(Data records)
(** What is done through a manager in a namespace that exists is done. *)
Lemma wp_in_manager ns body (P : Kernel -> Prop) K :
  lasts P ->
  (forall m K1, less K K1 -> k_handles K1 !! mgr_handle m = Some ns ->
     wp removed_spec (body m) K1 (fun _ K2 => less_in K1 K2 /\ P K2)) ->
  wp removed_spec (with_manager ns body) K (fun _ K' => less K K' /\ (ns_exists K ns -> P K')).
Proof.
  intros HP Hbody. unfold with_manager, removal_manager.
  assert (forall m K1, less K K1 -> k_handles K1 !! mgr_handle m = Some ns ->
    wp removed_spec (body m;; Close m) K1 (fun _ K' => less K K' /\ (ns_exists K ns -> P K'))) as Hrun.
  { intros m K1 H1 Hm. apply wp_bind. eapply wp_mono; [|by apply Hbody]. intros [] K2 [[H2 _] HP2].
    unfold Close. apply wp_bind, wp_call; [done|]. intros [] ? ->.
    destruct (negb _); [apply wp_call; [done|]; intros [] ? ->|apply wp_ret];
      (split; [by do 2 (etransitivity; [eassumption|])|intros _; by eapply HP; [|exact HP2]]). }
  destruct (str_eqb_spec ns "") as [->|Hns]; simpl.
  - apply wp_bind, wp_bind, wp_bind, wp_call; [done|]. intros r ? (h & -> & ->). apply wp_ret, wp_ret.
    apply Hrun; [done|apply lookup_insert_eq].
  - assert (Str.is_empty ns = false) as -> by by destruct ns.
    apply wp_bind, wp_bind, wp_bind, wp_call; [done|]. intros r K1 Hr. simpl in Hr.
    destruct (decide (ns ∈ k_ns K)) as [Hin|Hin].
    + destruct Hr as (fd & -> & ->). apply wp_ret. cbn [is_ok negb].
      apply wp_bind, wp_bind, wp_call; [done|]. intros r K1 Hr. simpl in Hr. rewrite decide_True in Hr by done.
      destruct Hr as (fd' & -> & ->). apply wp_bind, wp_call; [done|]. intros r K1 Hr.
      destruct (Hr ns (lookup_insert_eq _ _ _)) as (h & -> & ->). apply wp_ret, wp_ret.
      apply Hrun; [done|apply lookup_insert_eq].
    + destruct Hr as [[e ->] ->]. apply wp_ret, wp_ret, wp_ret. split; [done|]. by intros [|].
Qed.

(** ** Addresses, routes, devices *)

Definition addr_gone (ns dev cidr : string) (K : Kernel) : Prop :=
  forall a, ParseAddr cidr = Ok a -> (ns, dev) ∈ k_links K -> prefix_text a ∉ k_addrs K (ns, dev).

Definition dev_gone (ns dev : string) (K : Kernel) : Prop := (ns, dev) ∉ k_links K.

Lemma lasts_addr_gone ns dev cidr : lasts (addr_gone ns dev cidr).
Proof. intros K K' (_ & Hl & Ha) HK a Hp Hin. specialize (HK a Hp). specialize (Ha (ns, dev)). set_solver. Qed.

Lemma lasts_dev_gone ns dev : lasts (dev_gone ns dev).
Proof. intros K K' (_ & Hl & _). unfold dev_gone. set_solver. Qed.

Context (m : NetlinkManager) (ns : string).
#[local] Abbreviation here := (fun K => k_handles K !! mgr_handle m = Some ns).

Lemma wp_kernel_link name K (Q : res Link -> Kernel -> Prop) :
  here K -> (forall l, (ns, name) ∈ k_links K -> Link_Name l = name -> Q (Ok l) K) ->
  (forall e, (ns, name) ∉ k_links K -> Q (Err e) K) ->
  wp removed_spec (link_by_name m name) K Q.
Proof.
  intros Hm HOk HErr. apply wp_call; [by exists ns|]. intros r ? [-> Hr]. specialize (Hr ns Hm).
  destruct (decide _) as [Hin|Hin]; [destruct Hr as (l & -> & Hl)|destruct Hr as [e ->]]; auto.
Qed.

Lemma wp_LinkExists_kernel name K (Q : bool -> Kernel -> Prop) :
  here K -> ((ns, name) ∈ k_links K -> Q true K) -> ((ns, name) ∉ k_links K -> Q false K) ->
  wp removed_spec (LinkExists m name) K Q.
Proof. intros Hm Ht Hf. apply wp_bind, wp_kernel_link; [done|intros; apply wp_ret; auto..]. Qed.

Lemma wp_DeleteAddress_gone dev cidr K :
  here K -> wp removed_spec (DeleteAddress m dev cidr) K (fun _ K' => less_in K K' /\ addr_gone ns dev cidr K').
Proof.
  intros Hm. apply wp_bind, wp_kernel_link; [done| |].
  - intros l Hin Hl. destruct (ParseAddr cidr) as [a|e] eqn:Ha.
    + apply wp_call; [by exists ns|]. intros r K' [Hless Hg]. split; [done|]. intros a' Ha' _.
      assert (a' = a) as -> by congruence. rewrite <-Hl. by apply Hg.
    + apply wp_ret. split; [done|]. intros a' Ha'. congruence.
  - intros e Hn. apply wp_ret. split; [done|]. by intros a _ Hin.
Qed.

REQUIREMENT
All records above are to be printed exactly, with nothing omitted.

EXERCISE OUTPUT
(** What is done through a manager in a namespace that exists is done. *)
Lemma wp_in_manager ns body (P : Kernel -> Prop) K :
  lasts P ->
  (forall m K1, less K K1 -> k_handles K1 !! mgr_handle m = Some ns ->
     wp removed_spec (body m) K1 (fun _ K2 => less_in K1 K2 /\ P K2)) ->
  wp removed_spec (with_manager ns body) K (fun _ K' => less K K' /\ (ns_exists K ns -> P K')).
Proof.
  intros HP Hbody. unfold with_manager, removal_manager.
  assert (forall m K1, less K K1 -> k_handles K1 !! mgr_handle m = Some ns ->
    wp removed_spec (body m;; Close m) K1 (fun _ K' => less K K' /\ (ns_exists K ns -> P K'))) as Hrun.
  { intros m K1 H1 Hm. apply wp_bind. eapply wp_mono; [|by apply Hbody]. intros [] K2 [[H2 _] HP2].
    unfold Close. apply wp_bind, wp_call; [done|]. intros [] ? ->.
    destruct (negb _); [apply wp_call; [done|]; intros [] ? ->|apply wp_ret];
      (split; [by do 2 (etransitivity; [eassumption|])|intros _; by eapply HP; [|exact HP2]]). }
  destruct (str_eqb_spec ns "") as [->|Hns]; simpl.
  - apply wp_bind, wp_bind, wp_bind, wp_call; [done|]. intros r ? (h & -> & ->). apply wp_ret, wp_ret.
    apply Hrun; [done|apply lookup_insert_eq].
  - assert (Str.is_empty ns = false) as -> by by destruct ns.
    apply wp_bind, wp_bind, wp_bind, wp_call; [done|]. intros r K1 Hr. simpl in Hr.
    destruct (decide (ns ∈ k_ns K)) as [Hin|Hin].
    + destruct Hr as (fd & -> & ->). apply wp_ret. cbn [is_ok negb].
      apply wp_bind, wp_bind, wp_call; [done|]. intros r K1 Hr. simpl in Hr. rewrite decide_True in Hr by done.
      destruct Hr as (fd' & -> & ->). apply wp_bind, wp_call; [done|]. intros r K1 Hr.
      destruct (Hr ns (lookup_insert_eq _ _ _)) as (h & -> & ->). apply wp_ret, wp_ret.
      apply Hrun; [done|apply lookup_insert_eq].
    + destruct Hr as [[e ->] ->]. apply wp_ret, wp_ret, wp_ret. split; [done|]. by intros [|].
Qed.

(** ** Addresses, routes, devices *)

Definition addr_gone (ns dev cidr : string) (K : Kernel) : Prop :=
  forall a, ParseAddr cidr = Ok a -> (ns, dev) ∈ k_links K -> prefix_text a ∉ k_addrs K (ns, dev).

Definition dev_gone (ns dev : string) (K : Kernel) : Prop := (ns, dev) ∉ k_links K.

Lemma lasts_addr_gone ns dev cidr : lasts (addr_gone ns dev cidr).
Proof. intros K K' (_ & Hl & Ha) HK a Hp Hin. specialize (HK a Hp). specialize (Ha (ns, dev)). set_solver. Qed.

Lemma lasts_dev_gone ns dev : lasts (dev_gone ns dev).
Proof. intros K K' (_ & Hl & _). unfold dev_gone. set_solver. Qed.

Context (m : NetlinkManager) (ns : string).
#[local] Abbreviation here := (fun K => k_handles K !! mgr_handle m = Some ns).

Lemma wp_kernel_link name K (Q : res Link -> Kernel -> Prop) :
  here K -> (forall l, (ns, name) ∈ k_links K -> Link_Name l = name -> Q (Ok l) K) ->
  (forall e, (ns, name) ∉ k_links K -> Q (Err e) K) ->
  wp removed_spec (link_by_name m name) K Q.
Proof.
  intros Hm HOk HErr. apply wp_call; [by exists ns|]. intros r ? [-> Hr]. specialize (Hr ns Hm).
  destruct (decide _) as [Hin|Hin]; [destruct Hr as (l & -> & Hl)|destruct Hr as [e ->]]; auto.
Qed.

Lemma wp_LinkExists_kernel name K (Q : bool -> Kernel -> Prop) :
  here K -> ((ns, name) ∈ k_links K -> Q true K) -> ((ns, name) ∉ k_links K -> Q false K) ->
  wp removed_spec (LinkExists m name) K Q.
Proof. intros Hm Ht Hf. apply wp_bind, wp_kernel_link; [done|intros; apply wp_ret; auto..]. Qed.

Lemma wp_DeleteAddress_gone dev cidr K :
  here K -> wp removed_spec (DeleteAddress m dev cidr) K (fun _ K' => less_in K K' /\ addr_gone ns dev cidr K').
Proof.
  intros Hm. apply wp_bind, wp_kernel_link; [done| |].
  - intros l Hin Hl. destruct (ParseAddr cidr) as [a|e] eqn:Ha.
    + apply wp_call; [by exists ns|]. intros r K' [Hless Hg]. split; [done|]. intros a' Ha' _.
      assert (a' = a) as -> by congruence. rewrite <-Hl. by apply Hg.
    + apply wp_ret. split; [done|]. intros a' Ha'. congruence.
  - intros e Hn. apply wp_ret. split; [done|]. by intros a _ Hin.
Qed.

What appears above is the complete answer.